В походе для моей фотографии от полка в моем исключительном пользовании была отдельная офицерская палатка и один нижний чин (Ефрейтур Завялов), немного знавший технику светописи, как служивший где-то в Оренбургской губернии у сельского бродячего «фотографа-профессионала». На мой собственный счет были приобретены 4 головы вьючного скота (одна лошадь, 2 мула и один осел) с вьючными седлами. За животными ухаживали мой деньщик, конюх моей казной лошади «Актера» (пятая скотина моего транспорта), и ротные фельдшера, которые рады были к моим вещам присоединить свои сумки. Такой мой транспорт следовал неотступно за мной везде в походе, скрашивая походную страдную жизнь, дни которой я всегда вспоминаю с особенным удовольствием, как дни действительно нервной, живой жизни, доставившей мне немало минут художественного наслаждения. Но вместе с тем мой транспорт был и предметом зависти всех без исключения офицерских чинов нашего полка. На бивуаке мы приходили всегда в глухую ночь. Солдаты сейчас же разбивали свои палатки и засыпали мертвым сном. Мои люди делали моментально для меня то, о чем никто из начальства в полку не мог и мечтать: разбивали мою офицерскую палатку, кипятили чай или кофе, и через одну четвертую часа, насытившись и обогревшись, я засыпал в своей походной кровати. Между тем, все офицеры полка слонялись еще час, и около того, в ожидании обоза первого разряда, подвозившего далеко не всем те же удобства: не все офицеры могли возить в обозе первого разряда походные кровати и походную кухню.

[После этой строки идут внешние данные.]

(* ===== verification/Toy.v ===== *)
(** * A concrete CometBFT and environment

    An executable instance of [CometTypes], [CometOps] and [Env] that satisfies
    [CometLaws] and [EnvLaws]: names for keys, short strings for hashes, vote
    sets that count power, an application steered by the transactions it is
    given.  The examples that show the hypotheses of the theorems can hold run
    on it; no theorem about CometMock depends on it. *)

From S2P Require Import Prelude.
From S2P Require Import CometTypes.
#[local] Open Scope Z_scope.

Module ToyInstances.

#[export] Instance toy_types : CometTypes := {
  PubKey := string;                (* the key is the validator's name *)
  PubKeyProto := string;
  ConsensusParams := Z * Z;        (* app version, vote extension enable height *)
  ConsensusParamsProto := Z * Z;
  ValidatorParams := unit;
  ABCIParams := Z;
  PartSetHeader := Z;
  HeaderRest := unit;
  AbciEvent := string;
  ExecTxResult := Z;
  CheckTxRest := unit;
  Misbehavior := Z;
  (* height, round, (name, power) of the validators, votes by index *)
  VoteSet := Z * Z * list (string * Z) *
    list (Z * (Z * Z * Z * (string * Z) * Z * string * (string * string * string)));
  PrivValidator := string;
  ABCIHandle := string;
  AbciValidator := string * Z;
  ResponseInfo := Z;
  ResponseCommit := Z;
  ResponseQuery := string;
  ResponseProcessProposal := bool;
  ResponseVerifyVoteExtension := bool;
  TxProof := Z;
  Query := string;
}.

Definition toy_encode_vote (v : Vote)
  : Z * (Z * Z * Z * (string * Z) * Z * string * (string * string * string)) :=
  (vote_ValidatorIndex v,
   (vote_Type v, vote_Height v, vote_Round v,
    (bid_Hash (vote_BlockID v), bid_PartSetHeader (vote_BlockID v)),
    vote_Timestamp v, vote_ValidatorAddress v,
    (vote_Signature v, vote_Extension v, vote_ExtensionSignature v))).
Definition toy_decode_vote
  (e : Z * (Z * Z * Z * (string * Z) * Z * string * (string * string * string))) : Vote :=
  let '(i, (t, h, r, (bh, ph), ts, addr, (s, x, xs))) := e in
  mkVote t h r (mkBlockID bh ph) ts addr i s x xs.

Lemma toy_decode_encode v : toy_decode_vote (toy_encode_vote v) = v.
Proof. by destruct v as [? ? ? [] ? ? ? ? ? ?]. Qed.

Definition toy_new_vote_set (h r : Z) (vals : ValidatorSet) : VoteSet :=
  (h, r, (λ v, (val_Address v, val_VotingPower v)) <$> vs_Validators vals, []).

Definition toy_votes (vs : VoteSet) : list _ := vs.2.
Definition toy_lookup_vote (vs : VoteSet) (i : Z) : option Vote :=
  match list_find (λ e, e.1 = i) (toy_votes vs) with
  | Some (_, e) => Some (toy_decode_vote e)
  | None => None
  end.

Definition toy_add_vote (vs : VoteSet) (v : Vote) : outcome (bool * VoteSet) :=
  let '(h, r, vals, votes) := vs in
  if decide (vote_Height v = h ∧ vote_Round v = r) then
    if decide (0 ≤ vote_ValidatorIndex v < Z.of_nat (length vals)) then
      Ret (true, (h, r, vals, toy_encode_vote v :: votes))
    else Err (ExtErr "invalid validator index")
  else Err (ExtErr "unexpected step").

Definition toy_sum (l : list Z) : Z := foldr Z.add 0 l.

Definition toy_sig (vs : VoteSet) (i : nat) : ExtendedCommitSig :=
  match toy_lookup_vote vs (Z.of_nat i) with
  | Some v => mkExtendedCommitSig
      (mkCommitSig 2 (vote_ValidatorAddress v) (vote_Timestamp v) (vote_Signature v))
      (vote_Extension v) (vote_ExtensionSignature v)
  | None => mkExtendedCommitSig (mkCommitSig 1 "" 0 "") "" ""
  end.

Definition toy_make_extended_commit (vs : VoteSet) (ap : Z) : outcome ExtendedCommit :=
  let '(h, r, vals, votes) := vs in
  let total := toy_sum (vals.*2) in
  let voted := toy_sum (imap (λ i v, match toy_lookup_vote vs (Z.of_nat i) with Some _ => v.2 | None => 0 end) vals) in
  if decide (2 * total < 3 * voted) then
    Ret (mkExtendedCommit h r (mkBlockID "" 0)
           (imap (λ i _, toy_sig vs i) vals))
  else Panic (PanicMsg "Cannot MakeExtendedCommit() unless a blockhash has +2/3").

Definition toy_proposer (vals : list Validator) (p : option Validator) : ValidatorSet :=
  mkValidatorSet vals (match p with Some v => Some v | None => head vals end).

Definition toy_validator (name : string) (power : Z) : Validator :=
  mkValidator name name power 0.

(** Remove the updated names, then append those with a positive power. *)
Definition toy_change (vs : ValidatorSet) (ups : list Validator) : outcome ValidatorSet :=
  let kept := filter (λ v, val_Address v ∉ val_Address <$> ups) (vs_Validators vs) in
  let added := filter (λ v, 0 < val_VotingPower v) ups in
  match kept ++ added with
  | [] => Err (ExtErr "applying the validator changes would result in empty set")
  | l => Ret (toy_proposer l (head l))
  end.

#[export] Instance toy_ops : CometOps := {
  Address_String := λ a, a;
  Header_Hash := λ h, hdr_AppHash h;
  Block_Hash := λ b, String.concat "," (hdr_AppHash (blk_Header b) :: blk_Txs b);
  Tx_Hash := λ tx, "#" +:+ tx;
  Block_MakePartSet := λ b _, Ret (Z.of_nat (length (blk_Txs b)));
  State_MakeBlock := λ st h txs c ev addr,
    mkBlock (mkHeader h (st_LastBlockTime st) "next" (st_AppHash st) addr tt) txs ev (Some c);
  Txs_Validate := λ txs _,
    if decide ("toobig" ∈ txs) then Err (ExtErr "transaction data size exceeds maximum") else Ret tt;
  Txs_Proof := λ txs i,
    if decide (0 ≤ i < Z.of_nat (length txs)) then Ret i else Panic IndexOutOfRange;
  Commit_Size := λ c, match c with Some c => Z.of_nat (length (cm_Signatures c)) | None => 0 end;
  ExtendedCommit_Size := λ ec, Z.of_nat (length (ec_ExtendedSignatures ec));
  ExtendedCommit_ToCommit := λ ec,
    mkCommit (ec_Height ec) (ec_Round ec) (ec_BlockID ec)
      (ecs_CommitSig <$> ec_ExtendedSignatures ec);
  ExtendedCommitSig_EnsureExtension := λ _ _, Ret tt;
  VoteExtensionsEnabled := λ ap h, bool_decide (ap ≠ 0 ∧ ap ≤ h);
  BlockIDFlagAbsent := 1;
  PrecommitType := 2;
  BlockPartSizeBytes := 65536;
  MaxBlockSizeBytes := 104857600;
  CodeTypeOK := 0;
  NewValidator := toy_validator;
  NewValidatorSet := λ vals, Ret (toy_proposer vals None);
  CopyIncrementProposerPriority := λ vs _, Ret vs;
  IncrementProposerPriority := λ vs _,
    match vs_Validators vs with [] => Panic (PanicMsg "empty validator set") | _ => Ret vs end;
  UpdateWithChangeSet := toy_change;
  GetByAddress := λ vs a,
    match list_find (λ v, val_Address v = a) (vs_Validators vs) with
    | Some (i, v) => (Z.of_nat i, Some v)
    | None => (-1, None)
    end;
  TotalVotingPower := λ vs, toy_sum (val_VotingPower <$> vs_Validators vs);
  VerifyCommitLightTrusting := λ _ _ _ _, Ret tt;
  LightBlock_ValidateBasic := λ _ _, Ret tt;
  TM2PB_Validator := λ v, (val_Address v, val_VotingPower v);
  TM2PB_ValidatorUpdates := λ vs,
    (λ v, mkValidatorUpdate (val_Address v : PubKeyProto) (val_VotingPower v)) <$> vs_Validators vs;
  PB2TM_ValidatorUpdates := λ ups,
    Ret ((λ u, toy_validator (vu_PubKey u) (vu_Power u)) <$> ups);
  PubKeyFromProto := λ k, Ret k;
  PubKey_Type := λ k, if decide (k = "eve") then "secp256k1" else "ed25519";
  PubKey_Address := λ k, k;
  IsValidPubkeyType := λ _ t, bool_decide (t = "ed25519");
  cp_Validator := λ _, tt;
  cp_ABCI := λ cp, cp.2;
  cp_Version_App := λ cp, cp.1;
  cp_Update := λ _ u, u;
  cp_ValidateBasic := λ cp, if decide (0 ≤ cp.2) then Ret tt else Err (ExtErr "negative height");
  cp_ToProto := λ cp, cp;
  TxResultsHash := λ rs, String.concat "" ((λ r, if decide (r = 0) then "o" else "x") <$> rs);
  HashFromByteSlices := λ l, "root" +:+ String.concat "" l;
  EvidenceList_ToABCI := λ ev, imap (λ i _, Z.of_nat i) ev;
  NewVoteSet := λ _ h r _ vals, toy_new_vote_set h r vals;
  NewExtendedVoteSet := λ _ h r _ vals, toy_new_vote_set h r vals;
  VoteSet_AddVote := toy_add_vote;
  VoteSet_MakeExtendedCommit := toy_make_extended_commit;
  Vote_ToProto := λ v,
    mkVoteProto (vote_Type v) (vote_Height v) (vote_Round v) (vote_BlockID v) (vote_Timestamp v)
      (vote_ValidatorAddress v) (vote_ValidatorIndex v) (vote_Signature v) (vote_Extension v)
      (vote_ExtensionSignature v);
  VoteFromProto := λ v,
    Ret (mkVote (vp_Type v) (vp_Height v) (vp_Round v) (vp_BlockID v) (vp_Timestamp v)
      (vp_ValidatorAddress v) (vp_ValidatorIndex v) (vp_Signature v) (vp_Extension v)
      (vp_ExtensionSignature v));
  Vote_ValidateBasic := λ v, Ret tt;
  SignVote := λ k chain v,
    (mkVoteProto (vp_Type v) (vp_Height v) (vp_Round v) (vp_BlockID v) (vp_Timestamp v)
      (vp_ValidatorAddress v) (vp_ValidatorIndex v) ("sig-" +:+ k) (vp_Extension v)
      ("xsig-" +:+ k), Ret tt);
  SignProposal := λ k _ _, Ret ("sig-" +:+ k);
  GetPubKey := λ k, Ret k;
  NewProposal := λ h r pol id, mkProposal h r pol id 0 "";
  deepcopy_Block := λ b, Ret b;
  rpp_IsStatusUnknown := λ _, false;
  rpp_IsAccepted := λ r, r;
  rvv_IsStatusUnknown := λ _, false;
  rvv_IsAccepted := λ r, r;
}.

(** The application: transaction "bad" fails CheckTx, "late" is left out of
    proposals, "veto" makes the others refuse the proposal; in FinalizeBlock
    "neg" returns a negative power, "join" adds validator "carol", "crash" is an
    error. *)
Definition toy_updates (txs : list bytes) : list ValidatorUpdate :=
  (if decide ("neg" ∈ txs) then [mkValidatorUpdate ("alice" : PubKeyProto) (-1)] else []) ++
  (if decide ("join" ∈ txs) then [mkValidatorUpdate ("carol" : PubKeyProto) 1] else []).

#[export] Instance toy_env : Env := {
  env_Info := λ io _, Ret (Z.of_nat (length io) * 0);
  env_InitChain := λ _ _ r, Ret (mkResponseInitChain None (ric_Validators r) "genesis-app");
  env_Commit := λ _ _, Ret 0;
  env_CheckTx := λ _ _ r,
    Ret (mkResponseCheckTx (if decide (rct_Tx r = "bad") then 1 else 0) "" "" "" tt);
  env_Query := λ _ _ r, Ret (rq_Path r);
  env_PrepareProposal := λ _ _ r, Ret (filter (λ tx, tx ≠ "late") (rpp_Txs r));
  env_ProcessProposal := λ _ _ r, Ret (bool_decide ("veto" ∉ rpr_Txs r));
  env_ExtendVote := λ _ c r, Ret ("ext-" +:+ c);
  env_VerifyVoteExtension := λ _ _ _, Ret true;
  env_FinalizeBlock := λ _ _ r,
    if decide ("crash" ∈ rfb_Txs r) then Err (ExtErr "connection lost")
    else Ret (mkResponseFinalizeBlock [] ((λ _, 0) <$> rfb_Txs r)
                (toy_updates (rfb_Txs r)) None "app");
  env_Now := λ io, 1000000 + Z.of_nat (length io);
  env_Range := λ _ l, l;
}.

Lemma toy_lookup_cons e vs votes i :
  toy_lookup_vote (vs, e :: votes) i =
    if decide (e.1 = i) then Some (toy_decode_vote e) else toy_lookup_vote (vs, votes) i.
Proof.
  unfold toy_lookup_vote, toy_votes. simpl. case_decide; [done|].
  by destruct (list_find _ votes) as [[]|].
Qed.

#[export] Instance toy_laws : CometLaws.
Proof.
  refine {| vset_Size := λ vs, length vs.1.2;
            vset_Height := λ vs, vs.1.1.1;
            vset_Round := λ vs, vs.1.1.2;
            vset_GetByIndex := toy_lookup_vote |}.
  - done.
  - done.
  - done.
  - done.
  - intros chain h r t vals. simpl. by rewrite length_fmap.
  - intros chain h r t vals. simpl. by rewrite length_fmap.
  - intros [[[h r] vals] votes] v b vs'. simpl. case_decide; [|done]. case_decide; [|done].
    intros [= <- <-]. split_and!; [done..|]. intros i.
    change (h, r, vals, toy_encode_vote v :: votes) with ((h, r, vals), toy_encode_vote v :: votes).
    rewrite toy_lookup_cons, toy_decode_encode.
    change (toy_encode_vote v).1 with (vote_ValidatorIndex v).
    destruct (decide (vote_ValidatorIndex v = i)).
    + by rewrite decide_True.
    + rewrite decide_False; [done|]. intros [_ ?]. congruence.
  - intros [[[h r] vals] votes] ap ec. unfold VoteSet_MakeExtendedCommit, toy_ops,
      toy_make_extended_commit. case_decide; [|done]. intros [= <-]. simpl.
    split_and!; [done | done | by rewrite length_imap |].
    intros i sig Hi. split; [done|]. rewrite list_lookup_imap in Hi.
    apply fmap_Some in Hi as (x & _ & ->). unfold toy_sig.
    destruct (toy_lookup_vote _ _) as [v|] eqn:E; simpl; [eauto | done].
Defined.

#[export] Instance toy_env_laws : EnvLaws.
Proof. constructor. done. Qed.

End ToyInstances.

Расформированному (по демобилизации) нашему полку оказались ненужными, ни полковой альбом, ни мои снимки. Они, по праву целиком остались у меня на руках, в следствии сделанных мной материальных затрат на оборудование походной фотографии и на транспорт из четырех вьючных скотов.
И тольк весьма немногие из гг. офицеров воспользовались своими портретами, да и моими по большей части стереоскопическими, видами великого сибирского пути, реки Оби, озера Байкала и переправы через него на ледоколе.
В походе же как-то сразу исчез у них почти совсем интерес к фотографии. Их интересовали только те снимки, где они сами лично позировали, а таких было не много.